North American Archaeology

Archaic on the Great Plains and in the West

Perhaps the Archaic is easiest to follow on the Great Plains (western woodlands and the Plains proper)

Graham Cave (Missouri)

Basal layer of the cave is 9,700 - 8,000 BP, with fill above it an accumulation of earth, ash lenses, and living debris more than 7 feet deep

Basal level has Plano looking tools, with one Dalton point, with the dominant type a lanceolate form

Second level had lanceolate mixed with Archaic forms (but site was dug in one foot levels!)

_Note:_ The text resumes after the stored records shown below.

(* ===== verification/KafkaClient.v ===== *)
(** * The Kafka client connection (chatserver/src/app/KafkaWire.cpp, TcpClient,
    sendRequest, recvResponse)

    The system calls are the class [Sockets]; the loops over partial sends and
    receives, the request frame and the response frame are the code's.  What the
    consumer and the publisher need of a connection is the class [Transport],
    which [socketTransport] implements. *)

From S2P Require Import Prelude Bytes KafkaWire KafkaWireInv.
From Stdlib Require Import Ascii.

Open Scope Z_scope.

(** ** Text and bytes *)

Definition bytesOf (s : string) : bytes := map (fun c => Z.of_N (N_of_ascii c)) (String.list_ascii_of_string s).

Definition textOf (b : bytes) : string := String.string_of_list_ascii (map (fun x => ascii_of_N (Z.to_N x)) b).

Lemma textOf_bytesOf s : textOf (bytesOf s) = s.
Proof.
  unfold textOf, bytesOf. rewrite map_map. rewrite <- (String.string_of_list_ascii_of_string s) at 2. f_equal.
  induction (String.list_ascii_of_string s) as [|c l IH]; [done|]. simpl. rewrite IH.
  by rewrite N2Z.id, ascii_N_embedding.
Qed.

(** ** System calls *)

Inductive ConnectResult := ConnDone | ConnInProgress | ConnFailed.

(** [pollRetry]: interrupted calls are repeated and do not show. *)
Inductive PollResult :=
| PollReady (errorOrHangup : bool)
| PollTimedOut
| PollFailed.

Class Sockets (N : Type) := {
  sysSocket : N -> N * bool;
  inet_pton : string -> bool;
  sysConnect : string -> Z -> N -> N * ConnectResult;
  sysPoll : Z -> N -> N * PollResult;
  sysSend : bytes -> N -> N * Z;
  sysRecv : Z -> N -> N * option bytes;      (**r [None]: an error; empty: closed *)
  sysClose : N -> N;
  steadyMs : N -> N * Z;
  systemMs : N -> N * Z;
  sleepFor : Z -> N -> N;
}.

Record TcpClient (N : Type) := mkTcp { tc_open : bool; tc_net : N }.
Arguments mkTcp {N}.
Arguments tc_open {N}.
Arguments tc_net {N}.

Module Tcp.
Section tcp.
Context {N : Type} `{!Sockets N}.

Notation T := (TcpClient N).

Definition close (t : T) : T := if tc_open t then mkTcp false (sysClose (tc_net t)) else t.

(** Setting the descriptor non-blocking and back does not show. *)
Definition connectTo (host : string) (port timeoutMs : Z) (t : T) : T * bool :=
  let '(n, ok) := sysSocket (tc_net t) in
  if negb ok then (mkTcp false n, false)
  else
    let t := mkTcp true n in
    if negb (inet_pton host) then (close t, false)
    else
      let '(n, rc) := sysConnect host (u16 port) (tc_net t) in
      let t := mkTcp true n in
      match rc with
      | ConnFailed => (close t, false)
      | ConnDone => (t, true)
      | ConnInProgress =>
          let '(n, p) := sysPoll (i32 timeoutMs) n in
          match p with
          | PollReady false => (mkTcp true n, true)
          | _ => (close (mkTcp true n), false)
          end
      end.

(** [while (sent < len)]: a round sends one byte at least. *)
Fixpoint sendLoop (rounds : nat) (data : bytes) (timeoutMs : Z) (t : T) : T * bool :=
  match data, rounds with
  | [], _ => (t, true)
  | _, O => (t, false)
  | _, S r =>
      let '(n, p) := sysPoll (i32 timeoutMs) (tc_net t) in
      match p with
      | PollReady _ =>
          let '(n, k) := sysSend data n in
          let t := mkTcp (tc_open t) n in
          if k <=? 0 then (t, false) else sendLoop r (drop (Z.to_nat k) data) timeoutMs t
      | _ => (mkTcp (tc_open t) n, false)
      end
  end.

Definition sendAll (data : bytes) (timeoutMs : Z) (t : T) : T * bool :=
  if negb (tc_open t) then (t, false) else sendLoop (length data) data timeoutMs t.

(** [while (got < len)] *)
Fixpoint recvLoop (rounds : nat) (len : Z) (got : bytes) (timeoutMs : Z) (t : T) : T * option bytes :=
  if len <=? size got then (t, Some got)
  else
    match rounds with
    | O => (t, None)
    | S r =>
        let '(n, p) := sysPoll (i32 timeoutMs) (tc_net t) in
        match p with
        | PollReady _ =>
            let '(n, b) := sysRecv (len - size got) n in
            let t := mkTcp (tc_open t) n in
            match b with
            | Some (x :: b) => recvLoop r len (got ++ x :: b) timeoutMs t
            | _ => (t, None)
            end
        | _ => (mkTcp (tc_open t) n, None)
        end
    end.

Definition recvExact (len timeoutMs : Z) (t : T) : T * option bytes :=
  if negb (tc_open t) then (t, None) else recvLoop (Z.to_nat len) len [] timeoutMs t.

(** ** Frames *)

Definition requestPayload (apiKey apiVersion : Z) (clientId body : bytes) (correlation : Z) : bytes :=
  ByteWriter.append body (ByteWriter.str clientId (ByteWriter.i32 correlation
    (ByteWriter.i16 apiVersion (ByteWriter.i16 apiKey [])))).

Definition sendRequest (apiKey apiVersion : Z) (clientId body : bytes) (correlation timeoutMs : Z) (t : T)
  : T * bool :=
  let payload := requestPayload apiKey apiVersion clientId body correlation in
  if 0x7FFFFFFF <? size payload then (t, false)
  else sendAll (ByteWriter.i32 (i32 (size payload)) [] ++ payload) timeoutMs t.

Definition recvResponse (correlation timeoutMs : Z) (t : T) : T * option bytes :=
  match recvExact 4 timeoutMs t with
  | (t, Some sz) =>
      match readI32 sz with
      | Some respSize =>
          if respSize <? 4 then (t, None)
          else
            match recvExact respSize timeoutMs t with
            | (t, Some resp) =>
                match readI32 resp with
                | Some corr => if negb (corr =? correlation) then (t, None) else (t, Some (drop 4 resp))
                | None => (t, None)
                end
            | (t, None) => (t, None)
            end
      | None => (t, None)
      end
  | (t, None) => (t, None)
  end.
End tcp.
End Tcp.

(** ** The interface of the clients *)

Class Transport (N : Type) := {
  steadyNow : N -> N * Z;
  wallNow : N -> N * Z;
  pause : Z -> N -> N;
  connectTo : string -> Z -> Z -> N -> N * bool;
  sendRequest : Z -> Z -> bytes -> bytes -> Z -> Z -> N -> N * bool;
  recvResponse : Z -> Z -> N -> N * option bytes;
  disconnect : N -> N;
}.

Definition overNet {N A} (f : N -> N * A) (t : TcpClient N) : TcpClient N * A :=
  let '(n, a) := f (tc_net t) in (mkTcp (tc_open t) n, a).

#[export] Instance socketTransport {N} `{!Sockets N} : Transport (TcpClient N) := {
  steadyNow := overNet steadyMs;
  wallNow := overNet systemMs;
  pause ms t := mkTcp (tc_open t) (sleepFor ms (tc_net t));
  connectTo := Tcp.connectTo;
  sendRequest := Tcp.sendRequest;
  recvResponse := Tcp.recvResponse;
  disconnect := Tcp.close;
}.

(** ** A byte stream *)

(** What TCP promises: [outbound] is what the socket has taken, [inbound] what the
    peer sends from here on. *)
Class SocketLaws (N : Type) `{!Sockets N} := {
  outbound : N -> bytes;
  inbound : N -> bytes;
  poll_ok t n n' p : sysPoll t n = (n', p) -> outbound n' = outbound n /\ inbound n' = inbound n;
  send_ok data n n' k : sysSend data n = (n', k) ->
    k <= size data /\ inbound n' = inbound n /\ outbound n' = outbound n ++ take (Z.to_nat k) data;
  recv_ok len n n' r : sysRecv len n = (n', r) -> 0 < len ->
    outbound n' = outbound n /\
    match r with
    | Some b => size b <= len /\ inbound n = b ++ inbound n'
    | None => inbound n' = inbound n
    end;
}.

Section stream.
Context {N : Type} `{!Sockets N, !SocketLaws N}.

Notation out t := (outbound (tc_net t)).
Notation inb t := (inbound (tc_net t)).

Lemma sendLoop_ok r data timeout (t t' : TcpClient N) :
  (length data <= r)%nat -> Tcp.sendLoop r data timeout t = (t', true) ->
  tc_open t' = tc_open t /\ inb t' = inb t /\ out t' = out t ++ data.
Proof.
  revert data t. induction r as [|r IH]; intros data t Hr H; destruct data as [|x data]; try done.
  - cbn in H. injection H as <-. by rewrite app_nil_r.
  - cbn in H. injection H as <-. by rewrite app_nil_r.
  - cbn [Tcp.sendLoop] in H. destruct (sysPoll _ _) as [n p] eqn:Hp. apply poll_ok in Hp as [Hpo Hpi].
    destruct p; try done. destruct (sysSend _ n) as [n2 k] eqn:Hs. apply send_ok in Hs as (Hk & Hsi & Hso).
    destruct (Z.leb_spec k 0); [done|]. apply IH in H as (H1 & H2 & H3).
    + cbn in H1, H2, H3. split; [done|]. split; [congruence|].
      rewrite H3, Hso, Hpo, <- app_assoc. by rewrite take_drop.
    + rewrite length_drop. simpl in *. lia.
Qed.

Lemma recvLoop_ok r len got timeout (t t' : TcpClient N) b :
  Tcp.recvLoop r len got timeout t = (t', Some b) -> size got <= len ->
  tc_open t' = tc_open t /\ out t' = out t /\ size b = len /\ exists more, b = got ++ more /\ inb t = more ++ inb t'.
Proof.
  revert got t. induction r as [|r IH]; intros got t H Hg; cbn [Tcp.recvLoop] in H;
    destruct (Z.leb_spec len (size got)).
  1,3: injection H as <- <-; repeat split; [lia|]; exists []; by rewrite app_nil_r.
  { done. }
  destruct (sysPoll _ _) as [n p] eqn:Hp. apply poll_ok in Hp as [Hpo Hpi]. destruct p; try done.
  destruct (sysRecv _ n) as [n2 o] eqn:Hs. apply recv_ok in Hs as [Hso Hsi]; [|lia].
  destruct o as [[|x b']|]; try done. destruct Hsi as [Hsz Hin].
  apply IH in H as (H1 & H2 & H3 & more & -> & H4); [|rewrite size_app; lia]. cbn in *.
  split; [done|]. split; [congruence|]. split; [done|]. exists ((x :: b') ++ more).
  rewrite <- !app_assoc. split; [done|]. cbn in *. rewrite <- Hpi, Hin. cbn. by rewrite H4.
Qed.

Lemma recvExact_ok len timeout (t t' : TcpClient N) b :
  0 <= len -> Tcp.recvExact len timeout t = (t', Some b) ->
  tc_open t' = tc_open t /\ out t' = out t /\ size b = len /\ inb t = b ++ inb t'.
Proof.
  intros Hl H. unfold Tcp.recvExact in H. destruct (tc_open t) eqn:Ho; [|done]. cbn [negb] in H.
  apply recvLoop_ok in H as (H1 & H2 & H3 & more & -> & H4); [by rewrite Ho in H1|done].
Qed.

(** A successful exchange moves exactly one frame each way, however the kernel
    splits them: the request with its length before it, and a response that
    carries the correlation number of the request and whose length prefix is its
    length; the next response starts where this one ends. *)
Theorem exchange_is_framed apiKey apiVersion clientId body correlation t1 t2 (t t' t'' : TcpClient N) resp :
  Tcp.sendRequest apiKey apiVersion clientId body correlation t1 t = (t', true) ->
  Tcp.recvResponse correlation t2 t' = (t'', Some resp) ->
  let payload := Tcp.requestPayload apiKey apiVersion clientId body correlation in
  out t'' = out t ++ digits 4 (size payload) ++ payload /\
  exists sz corr, inb t = sz ++ corr ++ resp ++ inb t'' /\
    size sz = 4 /\ size corr = 4 /\ readI32 sz = Some (4 + size resp) /\ readI32 (corr ++ resp) = Some correlation.
Proof.
  intros Hs Hr payload. unfold Tcp.sendRequest in Hs. fold payload in Hs.
  destruct (Z.ltb_spec 0x7FFFFFFF (size payload)); [done|].
  unfold Tcp.sendAll in Hs. destruct (tc_open t) eqn:Ho; [|done]. cbn [negb] in Hs.
  apply sendLoop_ok in Hs as (H1 & H2 & H3); [|done].
  assert (i32 (size payload) = size payload) as Hsz.
  { pose proof (size_nonneg payload). apply wrapS_small; [lia|]. split; lia. }
  rewrite Hsz in H3. unfold Tcp.recvResponse in Hr.
  destruct (Tcp.recvExact 4 t2 t') as [ta [sz|]] eqn:Ha; [|done].
  apply recvExact_ok in Ha as (Ha1 & Ha2 & Ha3 & Ha4); [|done].
  destruct (readI32 sz) as [respSize|] eqn:Hrd; [|done]. destruct (Z.ltb_spec respSize 4); [done|].
  destruct (Tcp.recvExact respSize t2 ta) as [tb [full|]] eqn:Hb; [|done].
  apply recvExact_ok in Hb as (Hb1 & Hb2 & Hb3 & Hb4); [|lia].
  destruct (readI32 full) as [c|] eqn:Hc; [|done].
  destruct (Z.eqb_spec c correlation) as [->|]; [|done]. cbn [negb] in Hr. injection Hr as <- <-.
  split; [by rewrite Hb2, Ha2, H3|]. exists sz, (take 4 full).
  assert (size (take 4 full) = 4) as H4 by (unfold size in *; rewrite length_take; lia).
  assert (size (drop 4 full) = respSize - 4) as H5 by (unfold size in *; rewrite length_drop; lia).
  rewrite (app_assoc (take 4 full)), take_drop, <- H2, Ha4, Hb4. repeat split; [done|done|rewrite Hrd; f_equal; lia|done].
Qed.
End stream.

Next levels had a typical Archaic assemblage

The Grove Tradition in eastern Oklahoma can be correlated with Missouri sites with both Middle and Late Archaic

Artifact inventory is again a range of materials:

McKean

Most fully reported Plains complex

McKean points are relatively sort - 2-3 inches long with base and stem incurving gracefully from a wider midsection. Carefully pressure flaked, usually with a deep concave base

Other artifacts:

The depth of the type site on the Keyhole Reservoir in Wyoming is variable, 1-3 feet below the surface

34 hearths were present in the lower levels

Two cache pits and one human skull in lower level

Mummy Cave, Northwestern Wyoming

Sequence proceeds from Paleoindian through Archaic

Site on Blackwater Creek, a Shoshone River tributary, just east of Yellowstone

A dry cave with cultural and natural fill more than 25 feet deep

C14 dates range from 9,250 BP to 1580 AD

Points are similar other Plains Archaic

Unique  element is the preservation of coiled basketry, cordage and netting, leather scrap at the 4,420 BP level

Also of interest is the similarity of assemblage to both the Plains and the Great Basin

Western Archaic

The environmental setting in the west is substantially different from the East or Plains, both of them game-rich

Archaeologically for the Archaic it is better understood, in part due to good preservation and in part due to the fact there is not much else to study except for the cultures of the southwest

Climatic fluctuations were notorious

But generalities are still difficult, so best way to understand it is at the local or site level

Three cultural "provinces" : Great Basin, Columbia Plateau, California

Great Basin

Best understood and most studied

Environment

Steep flanks of the hills are covered with piņon and and juniper with mixed grasses

Higher elevations have deer and bighorn sheep

Seasonal cycle of exploitation the key

Resources were sparse and scattered, but subsistence not quite a day-to-day, hand-to-mouth existence

Basic cultural adaptation:

Show Harney Valley Paiute Seasonal Round Diagram

Lots of interesting sites

Series of Utah caves

Danger Cave

A wide mouthed grotto on the western edge of the Great Salt Desert
--overlooked spring fed bogs

Intermittent use from 10,300 BP until recent times with historic Paiute

Cultural accumulations reached 13 feet in depth, representing six major usage periods

Yielded many artifacts and food bones and there was an increase in artifact types and number from earliest to latest levels -- also changes in artifact types or approaches

Basketry-shift in technique from 100% twining at 9,700 BP to 15% twining/85% coiling by 4,000 BP

Hemp used for cordage shifted to to greasewood bark

Early preference for small to medium, triangular, stemmed and notched points gives way to larger lanceolate or pear shaped points in later layers

Danger cave produced more than 1000 milling stones and fragments, 200 chipped stone pieces, hundreds of manos, over 100 pieces of basketry, a piece of coarse cloth resembling canvas, leather, netting, horn, bone  wood and shell artifacts.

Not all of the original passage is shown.